WEAPON OF THE WEAK

Weapon of the Weak

 “It’s not where you come from, it’s what you do with it.”

Foreword

Adam,

    The need to pass on these stories with you arises from having been haunted by their absence myself. I need to take you to the matrix, to the all-too human tales that make our complex fabric. This is an attempt to grant you the most precious of life gifts: the right to be yourself despite, or possibly thanks, to the potential onslaught of existential heritage brought to us by the wanting souls and hungry spirits in our ancestry.

    Wars produce millions of narratives that forever remain unbearable, impossible to process let alone to share with one’s children. If you are a survivor, like about everyone who preceded us, life is a relay race for subsistence in which people die in everlasting emotional agony if they ever try to glance at their past. Then, this collective, unprocessed pain moves on to the next generations undercover, turning with time into a monster fed by denial, secrecy and trauma

    Of course we had our own war, and deep into a night in January of 2002, I found out that the people, who epitomized the polar opposite of what your father and I stood for, had murdered him. Now, you were unborn, a five months old foetus, and there we were amid our own collective madness, yet again. Like always, the different parties all had an identity to assert and enemies they believed they could justly hate. Psychopaths aside everyone was somewhat right, if you looked at reality from their perspective. Everyone was a little bit right, and it didn’t matter, not in the least.

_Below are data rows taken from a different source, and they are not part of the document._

Lemma modification_pair_simulation l toks i h a :
  h !! l = Some a →
  match modification_pair py_int ptm_ids toks i a with
  | Ok a' =>
      (location <~ slift (tok <- list_getitem toks i ;; int_ py_int tok) ;;
       name <~ slift (list_getitem toks (i + 1)) ;;
       match ptm_ids !! name with
       | Some id => Numpy.setitem l location id
       | None => sraise (UnknownModificationError name)
       end) h = (<[l := a']> h, Ok tt)
  | Raise e =>
      ((location <~ slift (tok <- list_getitem toks i ;; int_ py_int tok) ;;
        name <~ slift (list_getitem toks (i + 1)) ;;
        match ptm_ids !! name with
        | Some id => Numpy.setitem l location id
        | None => sraise (UnknownModificationError name)
        end) h).2 = Raise e
  end.
Proof.
  intros Hl. unfold modification_pair, sbind, slift.
  destruct (bind (list_getitem toks i) _) as [location|e]; simpl; [|done].
  destruct (list_getitem toks (i + 1)) as [name|e]; simpl; [|done].
  destruct (ptm_ids !! name) as [id|]; [|done].
  pose proof (setitem_simulation h l a location id Hl) as Hs.
  destruct (setitem_contents a location id); by rewrite Hs.
Qed.

Lemma mods_pair_simulation l toks i h a :
  h !! l = Some a →
  match mods_pair py_int ptm_ids toks i a with
  | Ok a' =>
      (tl <~ slift (list_getitem toks (i + 1)) ;;
       match ptm_ids !! tl with
       | Some id =>
           index <~ slift (tok <- list_getitem toks i ;; int_ py_int tok) ;;
           Numpy.setitem l index id
       | None => sraise (UnknownModificationError tl)
       end) h = (<[l := a']> h, Ok tt)
  | Raise e =>
      ((tl <~ slift (list_getitem toks (i + 1)) ;;
        match ptm_ids !! tl with
        | Some id =>
            index <~ slift (tok <- list_getitem toks i ;;
                            int_ py_int tok) ;;
            Numpy.setitem l index id
        | None => sraise (UnknownModificationError tl)
        end) h).2 = Raise e
  end.
Proof.
  intros Hl. unfold mods_pair, sbind, slift.
  destruct (list_getitem toks (i + 1)) as [tl|e]; simpl; [|done].
  destruct (ptm_ids !! tl) as [id|]; [|done].
  destruct (bind (list_getitem toks i) _) as [index|e]; simpl; [|done].
  pose proof (setitem_simulation h l a index id Hl) as Hs.
  destruct (setitem_contents a index id); by rewrite Hs.
Qed.

(** The two applicators with the allocation made explicit. *)
Lemma apply_modifications_unfold h l modifications :
  apply_modifications py_int l modifications ptm_ids h
  = if str_truthy modifications && bool_decide (modifications ≠ "-") then
      let l' := fresh (dom h) in
      let toks := str_split "|" modifications in
      if bool_decide ((length toks `mod` 2)%nat ≠ 0%nat) then
        (<[l' := Numpy.deref h l]> h,
         Raise (InvalidModificationFormattingError modifications))
      else
        match for_ (range_by2 (length toks)) (λ i,
                location <~ slift (tok <- list_getitem toks i ;;
                                   int_ py_int tok) ;;
                name <~ slift (list_getitem toks (i + 1)) ;;
                match ptm_ids !! name with
                | Some id => Numpy.setitem l' location id
                | None => sraise (UnknownModificationError name)
                end) (<[l' := Numpy.deref h l]> h) with
        | (h', Ok _) => (h', Ok l')
        | (h', Raise e) => (h', Raise e)
        end
    else (h, Ok l).
Proof.
  unfold apply_modifications.
  destruct (str_truthy modifications && bool_decide (modifications ≠ "-"));
    [|done].
  unfold sbind at 1. unfold Numpy.copy, Numpy.alloc. cbv zeta.
  destruct (bool_decide (_ ≠ 0%nat)); [done|].
  unfold sbind at 1. by destruct (for_ _ _ _) as [h' [[]|e]].
Qed.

    You see, finding himself (Jewish heritage, American upbringing, eating cheese like a Frenchman) within a broader identity had been a choice for your father. One he was growing into every day, willingly challenged by his work as an international correspondent- when other’s standpoints and realities buck you in the head at every corner of your thought process. – The angry rhetoric of clerics we had been interviewing in Pakistan following the attacks on the World Trade Centre bounced on us and our multiple identities. Yet, all the interviews we conducted, the relentless work of spinning the human kaleidoscope around, even in its darkest corner, could leave you sick. People were consistent in that it was invariably everybody else’s wrong.

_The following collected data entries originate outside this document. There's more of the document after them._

(** * MoneyTracker: the aggregation and goal-progress logic of the pages

    A shallow embedding of the computations in
    - [src/app/analytics/page.tsx] ([processData]),
    - [src/app/add/page.tsx] ([handleSubmit]),
    - [src/app/page.tsx] (the [Home] dashboard and the settings page),
    followed by the properties the specification states about them.

    Conventions of the embedding.
    - A JavaScript [number] that holds a yen amount, a day count or a time
      value in milliseconds is an integer: it is embedded as [Z].  The
      source adds doubles, one after the other; on integers such a sum is
      the exact one as long as it stays within 2^53 in magnitude.  A
      statement that compares sums taken in different orders says so in a
      hypothesis ([exact_amounts]).
    - A nullable numeric column ([amount], [current_amount]) is an
      [option Z]; the source reads it through [x || 0].
    - A plain object used as a dictionary is the association list of its own
      properties in insertion order, because [Object.entries] exposes that
      order.  What an object written [{}] inherits from [Object.prototype]
      is [Js.inherited]; the dictionary of the category sums, whose keys
      are the labels of the rows, is read through it ([Js.lookup]) and
      written with [Js.assign].
    - A calendar date column (["YYYY-MM-DD"]) is the record [IsoDate].
    - The offset of the browser's time zone from UTC is the parameter
      [tza], in milliseconds: the offset at the instant that is read, and
      in [processData] the same at all the dates of the rows.  Where a
      computation builds local instants of its own ([new Date(y, m, d)])
      the zone is a [Js.Zone], which gives the offset at each of them. *)

From Stdlib Require Import ZArith List String Ascii Bool Lia.
From Stdlib Require Import Permutation Sorted DecimalString.
From Stdlib Require Import QArith Qround Qabs.
Import ListNotations.

Local Open Scope Z_scope.

(** A value of a [date] column, the text ["YYYY-MM-DD"]: a calendar date
    with a four-digit year and a month counted from 1. *)
Record IsoDate : Type := mkDate {
  iso_year : Z;
  iso_month : Z;
  iso_day : Z
}.

(** ** The parts of the language runtime the pages use *)

Module Js.

(** [x || 0] on a nullable number. *)
Definition or0 (x : option Z) : Z :=
  match x with
  | Some v => v
  | None => 0
  end.

(** [Math.ceil(a / b)] for integers [a] and [b <> 0]: the ceiling of the
    exact quotient. *)
Definition ceil_div (a b : Z) : Z := - ((- a) / b).

Section Arrays.
Context {A : Type}.

(** [Array.prototype.sort(cmp)]: the sort is stable, and [cmp a b <= 0]
    keeps [a] before [b].  With a consistent comparator every stable
    sort returns the list that insertion from the right builds. *)
Fixpoint sort_insert (cmp : A -> A -> Z) (x : A) (l : list A) : list A :=
  match l with
  | [] => [x]
  | y :: l' =>
      if cmp x y <=? 0 then x :: y :: l' else y :: sort_insert cmp x l'
  end.

Fixpoint sort (cmp : A -> A -> Z) (l : list A) : list A :=
  match l with
  | [] => []
  | x :: l' => sort_insert cmp x (sort cmp l')
  end.

(** [arr.slice(-n)]: the last [n] elements, or all of them. *)
Definition slice_last (n : nat) (l : list A) : list A :=
  skipn (List.length l - n) l.
End Arrays.

(** *** Objects used as dictionaries *)

Definition Obj (V : Type) : Type := list (string * V).

Section Objects.
Context {V : Type}.

(** [o[k]]; [None] is [undefined]. *)
Fixpoint get (k : string) (o : Obj V) : option V :=
  match o with
  | [] => None
  | (k', v) :: o' => if String.eqb k k' then Some v else get k o'
  end.

(** [o[k] = v]: an existing property keeps its place, a new one is
    added last. *)
Fixpoint set (k : string) (v : V) (o : Obj V) : Obj V :=
  match o with
  | [] => [(k, v)]
  | (k', v') :: o' =>
      if String.eqb k k' then (k', v) :: o' else (k', v') :: set k v o'
  end.
End Objects.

    Your father was at home in the world and he asserted this by choosing me as a wife, a Dutch, Cuban, French, Buddhist, American, whatever. One that Arabs thought she looked like one of their own and so did Latinos and every manner of immigrants. He was this Jewish kid from Los Angeles whose father was born in Israel of Polish origins and his mother was born in Bagdad, out of all places. And our many origins have combined into you, an ultimately global person-to-be. That night, I ran into the bedroom of the posh but soulless house, -all beige marble and tacky mirrors- where we had been staying at and locked myself in to howl like a wild animal. This was Karachi, we were both journalists, it was almost Eid, the break of the Muslim holy fast, and I could hear the cries of sheep herded in the neighbours’ yards.

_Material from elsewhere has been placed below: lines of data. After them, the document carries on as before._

(** * task-api: the in-memory user and task collections and the access gate

    A shallow embedding of [task.go]: the two package-level slices [users]
    and [tasks], the ten gin handlers registered by [main], and the
    [authMiddleware] that guards the task routes.  Handlers are functions
    from a request context and the process state to a new context and a new
    process state. *)

From Stdlib Require Import ZArith Lia Ascii String.
From stdpp Require Import base numbers list strings gmap.

Set Warnings "-register-all".
Local Open Scope Z_scope.

(** ** Machine integers

    Go's [int] and [uint] are 64 bits wide on the platforms gin runs on.
    Values are kept in [Z]; every arithmetic step that can leave the range
    is followed by the wrap the hardware performs. *)

Module GoInt.

Definition int_min : Z := - 2 ^ 63.
Definition int_max : Z := 2 ^ 63 - 1.
Definition uint_max : Z := 2 ^ 64 - 1.

(** Two's complement wrap into [int_min .. int_max]. *)
Definition wrap_int (z : Z) : Z := (z + 2 ^ 63) mod 2 ^ 64 - 2 ^ 63.

(** Wrap into [0 .. uint_max]. *)
Definition wrap_uint (z : Z) : Z := z mod 2 ^ 64.

Definition int_add (a b : Z) : Z := wrap_int (a + b).
Definition int_sub (a b : Z) : Z := wrap_int (a - b).

(** The conversion [uint(x)] of an [int]. *)
Definition uint (x : Z) : Z := wrap_uint x.

Definition in_int (z : Z) : Prop := int_min <= z <= int_max.

End GoInt.

(** ** [strconv.Atoi]

    The handlers parse the [:id] path parameter with [strconv.Atoi] from
    Go's standard library: an optional sign, then one or more decimal
    digits, and the value has to fit an [int]. *)

Module strconv.

(** [ch -= '0'; if ch > 9 { error }] on a byte: the subtraction wraps
    modulo 256, so bytes below ['0'] end up above 9. *)
Definition digit (ch : ascii) : option Z :=
  let d := (Z.of_N (N_of_ascii ch) - 48) mod 256 in
  if d >? 9 then None else Some d.

(** The digit loop [n = n*10 + int(ch)]. *)
Fixpoint digits (s : string) (n : Z) : option Z :=
  match s with
  | EmptyString => Some n
  | String ch s' =>
      match digit ch with
      | None => None
      | Some d => digits s' (n * 10 + d)
      end
  end.

Inductive NumError : Type := ErrSyntax | ErrRange.

(** The result pair [(int, error)]; [None] is the nil error.  A syntax
    error comes with the value 0, a range error with the nearest
    bound. *)
Definition Atoi (s : string) : Z * option NumError :=
  match s with
  | EmptyString => (0, Some ErrSyntax)
  | String ch0 rest =>
      let neg := Ascii.eqb ch0 "-"%char in
      let body := if neg || Ascii.eqb ch0 "+"%char then rest else s in
      match body with
      | EmptyString => (0, Some ErrSyntax)
      | _ =>
          match digits body 0 with
          | None => (0, Some ErrSyntax)
          | Some n =>
              let v := if neg then - n else n in
              if v <? GoInt.int_min then (GoInt.int_min, Some ErrRange)
              else if v >? GoInt.int_max then (GoInt.int_max, Some ErrRange)
              else (v, None)
          end
      end
  end.

(** The decimal rendering of a non-negative number, most significant
    digit first ([strconv.Itoa] on [0 .. int_max]); [fuel] bounds the
    number of digits. *)
Definition digit_char (d : Z) : ascii := ascii_of_N (Z.to_N (48 + d)).

Fixpoint render (fuel : nat) (n : Z) (acc : string) : string :=
  match fuel with
  | O => acc
  | S fuel' =>
      let acc' := String (digit_char (n mod 10)) acc in
      if n <? 10 then acc' else render fuel' (n / 10) acc'
  end.

Definition Itoa (n : Z) : string := render 20 n EmptyString.

End strconv.

(** ** Entities *)

(** [time.Time], as a reading of the process clock. *)
Definition Time : Type := Z.

Definition zero_time : Time := 0.

Record User : Type := mkUser {
  User_ID : Z;              (* uint, json:"id" *)
  User_Name : string;       (* json:"name" *)
  User_Email : string;      (* json:"email" *)
  User_Password : string;   (* json:"-" *)
  User_CreatedAt : Time;    (* json:"created_at" *)
  User_UpdatedAt : Time     (* json:"updated_at" *)
}.

Record Task : Type := mkTask {
  Task_ID : Z;              (* uint, json:"id" *)
  Task_UserID : Z;          (* uint, json:"user_id" *)
  Task_Title : string;      (* json:"title" *)
  Task_Description : string;(* json:"description" *)
  Task_Status : string;     (* json:"status" *)
  Task_CreatedAt : Time;    (* json:"created_at" *)
  Task_UpdatedAt : Time     (* json:"updated_at" *)
}.

(** The zero values that [var user User] and [var task Task] declare. *)
Definition zero_User : User := mkUser 0 EmptyString EmptyString EmptyString zero_time zero_time.
Definition zero_Task : Task := mkTask 0 0 EmptyString EmptyString EmptyString zero_time zero_time.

    You are eighteen now, the preach goes on, if only louder, and it is still everyone else’s doing. Civilization clash is still being waived at to the world’s left behinds by the power-hungry. War is being baited as redemption and as a channel to express the masses trans- generational rage (decades of ugly world politics and wars, betrayals, manipulations and lies do this to people, invariably.) And that night, I understood that it turned out to be a blessing for us that both my parents had by default entrusted me to make sense of the stories they couldn’t live with. They locked me in with the past and threw the keys into inaccessible memories and emotional deficiencies. It made me somewhat ready for this. I mean life. (…)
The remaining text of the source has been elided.